**Try it**
Return the data below in full, exactly as it stands.

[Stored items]
# # #
(** ** [needs_separate_section]: references and composition keywords *)

(** C1.  A node with the key ["$ref"] never needs a separate section,
    whatever [max_nesting], the depth and the other keys are. *)
Theorem needs_separate_section_ref (d : dict) (max_nesting _rec : Z) :
  has_key "$ref" d = true ->
  needs_separate_section (JDict d) max_nesting _rec = Ok false.
Proof.
  intros Href. unfold needs_separate_section.
  destruct (Z.to_nat (max_nesting - _rec));
    cbn [needs_separate_section_rec py_contains bind];
    rewrite Href; reflexivity.
Qed.

Lemma needs_separate_section_ref_witness :
  needs_separate_section
    (JDict [("$ref", JStr "#/defs/a");
            ("properties", JDict [("a", JDict [("items", JDict [])])]);
            ("anyOf", JInt 3)])
    0 5
  = Ok false.
Proof. apply needs_separate_section_ref. reflexivity. Defined.

(** C3.  The docstring of [needs_separate_section] promises a separate
    section for every node with [anyOf], [oneOf] or [allOf]; the code treats
    them as any other structural keyword, so a shallow composition is
    rendered inline. *)
Theorem needs_separate_section_composition_inline :
  needs_separate_section
    (JDict [("anyOf", JList [JDict [("type", JStr "string")];
                             JDict [("type", JStr "null")]])])
    2 0
  = Ok false.
Proof. reflexivity. Qed.

(** ** [if_to_md] where it parts from the specification *)

(** C8.  The loop of [if_to_md] leaves at the first absent key: with [if]
    and [else] but no [then], nothing is emitted for [else]. *)
Theorem if_to_md_else_without_then (ext : Externals)
    (fullpath tag_prefix tag_prefix_refs : string) :
  if_to_md
    (JDict [("if", JDict [("required", JList [JStr "kind"])]);
            ("else", JDict [("required", JList [JStr "name"])])])
    fullpath tag_prefix tag_prefix_refs "if"
  = Ok (Some ("if " ++ link "if" (slug (tag_prefix ++ "-" ++ fullpath ++ "-if"))),
        true).
Proof. reflexivity. Qed.

(** ** Loops with an early [return True] *)

Lemma first_true_pure {A : Type} (body : A -> result bool) (g : A -> bool)
    (l : list A) :
  (forall x, In x l -> body x = Ok (g x)) ->
  first_true body l = Ok (existsb g l).
Proof.
  induction l as [|x rest IH]; intros Hbody; simpl; [reflexivity|].
  rewrite (Hbody x (or_introl eq_refl)). cbn [bind].
  destruct (g x); [reflexivity|].
  apply IH. intros y Hy. apply Hbody. right. exact Hy.
Qed.

Lemma first_true_ext {A : Type} (body body' : A -> result bool) (l : list A) :
  (forall x, In x l -> body x = body' x) ->
  first_true body l = first_true body' l.
Proof.
  induction l as [|x rest IH]; intros Hbody; simpl; [reflexivity|].
  rewrite (Hbody x (or_introl eq_refl)).
  destruct (body' x) as [[|]|e]; cbn [bind]; try reflexivity.
  apply IH. intros y Hy. apply Hbody. right. exact Hy.
Qed.

(** ** [examples_to_md] *)

Section ExamplesFacts.

Context {ext : Externals}.

Lemma text_can_be_inline_spec (text : string) :
  _text_can_be_inline text = true
  <-> is_substring newline text = false
      /\ Z.of_nat (String.length text) <= 50.
Proof.
  unfold _text_can_be_inline, INLINE_MAX_LINE_LENGTH.
  rewrite andb_true_iff, negb_true_iff, Z.leb_le. reflexivity.
Qed.

Lemma examples_loop_spec (examples : list json) (texts : list string)
    (all_inline : bool) :
  examples_loop examples texts all_inline
  = ((texts ++ map example_text examples)%list,
     all_inline && forallb _text_can_be_inline (map example_text examples)).
Proof.
  revert texts all_inline.
  induction examples as [|example rest IH]; intros texts all_inline; simpl.
  - rewrite app_nil_r, andb_true_r. reflexivity.
  - rewrite IH, <- app_assoc. unfold example_text at 2 4. simpl.
    f_equal.
    destruct (_text_can_be_inline _), all_inline; reflexivity.
Qed.

Lemma examples_to_md_cases (d : dict) (key : string) (examples : list json) :
  lookup key d = Some (JList examples) ->
  let texts := map example_text examples in
  examples_to_md (JDict d) key
  = if forallb _text_can_be_inline texts
    then if sum_len texts <=? 50
         then Ok (Some (comma_list texts true false), true)
         else Ok (Some (normal_list texts true), false)
    else Ok (Some (join newline (map code_block texts)), false).
Proof.
  intros Hkey texts. unfold examples_to_md.
  cbn [py_contains py_getitem bind]. unfold has_key. rewrite Hkey.
  cbn [negb bind py_iter]. rewrite examples_loop_spec.
  cbn [app andb]. fold texts. unfold INLINE_MAX_LINE_LENGTH.
  destruct (forallb _text_can_be_inline texts); [|reflexivity].
  destruct (sum_len texts <=? 50); reflexivity.
Qed.

(** C7, with the comparison the code makes.  For a list of examples the
    inlined comma-separated list (flag [True]) is returned exactly when every
    serialized example is inline-eligible and their combined length is at
    most 50; when all are inline-eligible but the combined length exceeds 50
    the result is the bulleted list (flag [False]); when some example is not
    inline-eligible, in particular when it spans several lines, every
    example is rendered as its own code block (flag [False]). *)
Theorem examples_to_md_spec (d : dict) (key : string) (examples : list json) :
  lookup key d = Some (JList examples) ->
  let texts := map example_text examples in
  (forallb _text_can_be_inline texts = true -> sum_len texts <= 50 ->
   examples_to_md (JDict d) key
   = Ok (Some (comma_list texts true false), true))
  /\ (forallb _text_can_be_inline texts = true -> 50 < sum_len texts ->
      examples_to_md (JDict d) key
      = Ok (Some (normal_list texts true), false))
  /\ (forall text, In text texts -> is_substring newline text = true ->
      examples_to_md (JDict d) key
      = Ok (Some (join newline (map code_block texts)), false))
  /\ (forallb _text_can_be_inline texts = false ->
      examples_to_md (JDict d) key
      = Ok (Some (join newline (map code_block texts)), false))
  /\ ((exists md, examples_to_md (JDict d) key = Ok (md, true))
      <-> forallb _text_can_be_inline texts = true /\ sum_len texts <= 50).
Proof.
  intros Hkey texts. rewrite (examples_to_md_cases d key examples Hkey).
  fold texts.
  assert (Hmulti : forall text, In text texts ->
            is_substring newline text = true ->
            forallb _text_can_be_inline texts = false).
  { intros text Hin Hnl.
    destruct (forallb _text_can_be_inline texts) eqn:Hall; [|reflexivity].
    rewrite forallb_forall in Hall. specialize (Hall text Hin).
    apply text_can_be_inline_spec in Hall. destruct Hall. congruence. }
  repeat split.
  - intros -> Hsum. apply Z.leb_le in Hsum. rewrite Hsum. reflexivity.
  - intros -> Hsum. apply Z.leb_gt in Hsum. rewrite Hsum. reflexivity.
  - intros text Hin Hnl. rewrite (Hmulti text Hin Hnl). reflexivity.
  - intros ->. reflexivity.
  - destruct H as [md Hmd].
    destruct (forallb _text_can_be_inline texts); [reflexivity|].
    discriminate.
  - destruct H as [md Hmd].
    destruct (forallb _text_can_be_inline texts); [|discriminate].
    destruct (sum_len texts <=? 50) eqn:Hsum; [|discriminate].
    apply Z.leb_le. exact Hsum.
  - intros [-> Hsum]. apply Z.leb_le in Hsum. rewrite Hsum. eauto.
Qed.

End ExamplesFacts.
# # #
**Exercise response**
(** ** [needs_separate_section]: references and composition keywords *)

(** C1.  A node with the key ["$ref"] never needs a separate section,
    whatever [max_nesting], the depth and the other keys are. *)
Theorem needs_separate_section_ref (d : dict) (max_nesting _rec : Z) :
  has_key "$ref" d = true ->
  needs_separate_section (JDict d) max_nesting _rec = Ok false.
Proof.
  intros Href. unfold needs_separate_section.
  destruct (Z.to_nat (max_nesting - _rec));
    cbn [needs_separate_section_rec py_contains bind];
    rewrite Href; reflexivity.
Qed.

Lemma needs_separate_section_ref_witness :
  needs_separate_section
    (JDict [("$ref", JStr "#/defs/a");
            ("properties", JDict [("a", JDict [("items", JDict [])])]);
            ("anyOf", JInt 3)])
    0 5
  = Ok false.
Proof. apply needs_separate_section_ref. reflexivity. Defined.

(** C3.  The docstring of [needs_separate_section] promises a separate
    section for every node with [anyOf], [oneOf] or [allOf]; the code treats
    them as any other structural keyword, so a shallow composition is
    rendered inline. *)
Theorem needs_separate_section_composition_inline :
  needs_separate_section
    (JDict [("anyOf", JList [JDict [("type", JStr "string")];
                             JDict [("type", JStr "null")]])])
    2 0
  = Ok false.
Proof. reflexivity. Qed.

(** ** [if_to_md] where it parts from the specification *)

(** C8.  The loop of [if_to_md] leaves at the first absent key: with [if]
    and [else] but no [then], nothing is emitted for [else]. *)
Theorem if_to_md_else_without_then (ext : Externals)
    (fullpath tag_prefix tag_prefix_refs : string) :
  if_to_md
    (JDict [("if", JDict [("required", JList [JStr "kind"])]);
            ("else", JDict [("required", JList [JStr "name"])])])
    fullpath tag_prefix tag_prefix_refs "if"
  = Ok (Some ("if " ++ link "if" (slug (tag_prefix ++ "-" ++ fullpath ++ "-if"))),
        true).
Proof. reflexivity. Qed.

(** ** Loops with an early [return True] *)

Lemma first_true_pure {A : Type} (body : A -> result bool) (g : A -> bool)
    (l : list A) :
  (forall x, In x l -> body x = Ok (g x)) ->
  first_true body l = Ok (existsb g l).
Proof.
  induction l as [|x rest IH]; intros Hbody; simpl; [reflexivity|].
  rewrite (Hbody x (or_introl eq_refl)). cbn [bind].
  destruct (g x); [reflexivity|].
  apply IH. intros y Hy. apply Hbody. right. exact Hy.
Qed.

Lemma first_true_ext {A : Type} (body body' : A -> result bool) (l : list A) :
  (forall x, In x l -> body x = body' x) ->
  first_true body l = first_true body' l.
Proof.
  induction l as [|x rest IH]; intros Hbody; simpl; [reflexivity|].
  rewrite (Hbody x (or_introl eq_refl)).
  destruct (body' x) as [[|]|e]; cbn [bind]; try reflexivity.
  apply IH. intros y Hy. apply Hbody. right. exact Hy.
Qed.

(** ** [examples_to_md] *)

Section ExamplesFacts.

Context {ext : Externals}.

Lemma text_can_be_inline_spec (text : string) :
  _text_can_be_inline text = true
  <-> is_substring newline text = false
      /\ Z.of_nat (String.length text) <= 50.
Proof.
  unfold _text_can_be_inline, INLINE_MAX_LINE_LENGTH.
  rewrite andb_true_iff, negb_true_iff, Z.leb_le. reflexivity.
Qed.

Lemma examples_loop_spec (examples : list json) (texts : list string)
    (all_inline : bool) :
  examples_loop examples texts all_inline
  = ((texts ++ map example_text examples)%list,
     all_inline && forallb _text_can_be_inline (map example_text examples)).
Proof.
  revert texts all_inline.
  induction examples as [|example rest IH]; intros texts all_inline; simpl.
  - rewrite app_nil_r, andb_true_r. reflexivity.
  - rewrite IH, <- app_assoc. unfold example_text at 2 4. simpl.
    f_equal.
    destruct (_text_can_be_inline _), all_inline; reflexivity.
Qed.

Lemma examples_to_md_cases (d : dict) (key : string) (examples : list json) :
  lookup key d = Some (JList examples) ->
  let texts := map example_text examples in
  examples_to_md (JDict d) key
  = if forallb _text_can_be_inline texts
    then if sum_len texts <=? 50
         then Ok (Some (comma_list texts true false), true)
         else Ok (Some (normal_list texts true), false)
    else Ok (Some (join newline (map code_block texts)), false).
Proof.
  intros Hkey texts. unfold examples_to_md.
  cbn [py_contains py_getitem bind]. unfold has_key. rewrite Hkey.
  cbn [negb bind py_iter]. rewrite examples_loop_spec.
  cbn [app andb]. fold texts. unfold INLINE_MAX_LINE_LENGTH.
  destruct (forallb _text_can_be_inline texts); [|reflexivity].
  destruct (sum_len texts <=? 50); reflexivity.
Qed.

(** C7, with the comparison the code makes.  For a list of examples the
    inlined comma-separated list (flag [True]) is returned exactly when every
    serialized example is inline-eligible and their combined length is at
    most 50; when all are inline-eligible but the combined length exceeds 50
    the result is the bulleted list (flag [False]); when some example is not
    inline-eligible, in particular when it spans several lines, every
    example is rendered as its own code block (flag [False]). *)
Theorem examples_to_md_spec (d : dict) (key : string) (examples : list json) :
  lookup key d = Some (JList examples) ->
  let texts := map example_text examples in
  (forallb _text_can_be_inline texts = true -> sum_len texts <= 50 ->
   examples_to_md (JDict d) key
   = Ok (Some (comma_list texts true false), true))
  /\ (forallb _text_can_be_inline texts = true -> 50 < sum_len texts ->
      examples_to_md (JDict d) key
      = Ok (Some (normal_list texts true), false))
  /\ (forall text, In text texts -> is_substring newline text = true ->
      examples_to_md (JDict d) key
      = Ok (Some (join newline (map code_block texts)), false))
  /\ (forallb _text_can_be_inline texts = false ->
      examples_to_md (JDict d) key
      = Ok (Some (join newline (map code_block texts)), false))
  /\ ((exists md, examples_to_md (JDict d) key = Ok (md, true))
      <-> forallb _text_can_be_inline texts = true /\ sum_len texts <= 50).
Proof.
  intros Hkey texts. rewrite (examples_to_md_cases d key examples Hkey).
  fold texts.
  assert (Hmulti : forall text, In text texts ->
            is_substring newline text = true ->
            forallb _text_can_be_inline texts = false).
  { intros text Hin Hnl.
    destruct (forallb _text_can_be_inline texts) eqn:Hall; [|reflexivity].
    rewrite forallb_forall in Hall. specialize (Hall text Hin).
    apply text_can_be_inline_spec in Hall. destruct Hall. congruence. }
  repeat split.
  - intros -> Hsum. apply Z.leb_le in Hsum. rewrite Hsum. reflexivity.
  - intros -> Hsum. apply Z.leb_gt in Hsum. rewrite Hsum. reflexivity.
  - intros text Hin Hnl. rewrite (Hmulti text Hin Hnl). reflexivity.
  - intros ->. reflexivity.
  - destruct H as [md Hmd].
    destruct (forallb _text_can_be_inline texts); [reflexivity|].
    discriminate.
  - destruct H as [md Hmd].
    destruct (forallb _text_can_be_inline texts); [|discriminate].
    destruct (sum_len texts <=? 50) eqn:Hsum; [|discriminate].
    apply Z.leb_le. exact Hsum.
  - intros [-> Hsum]. apply Z.leb_le in Hsum. rewrite Hsum. eauto.
Qed.

End ExamplesFacts.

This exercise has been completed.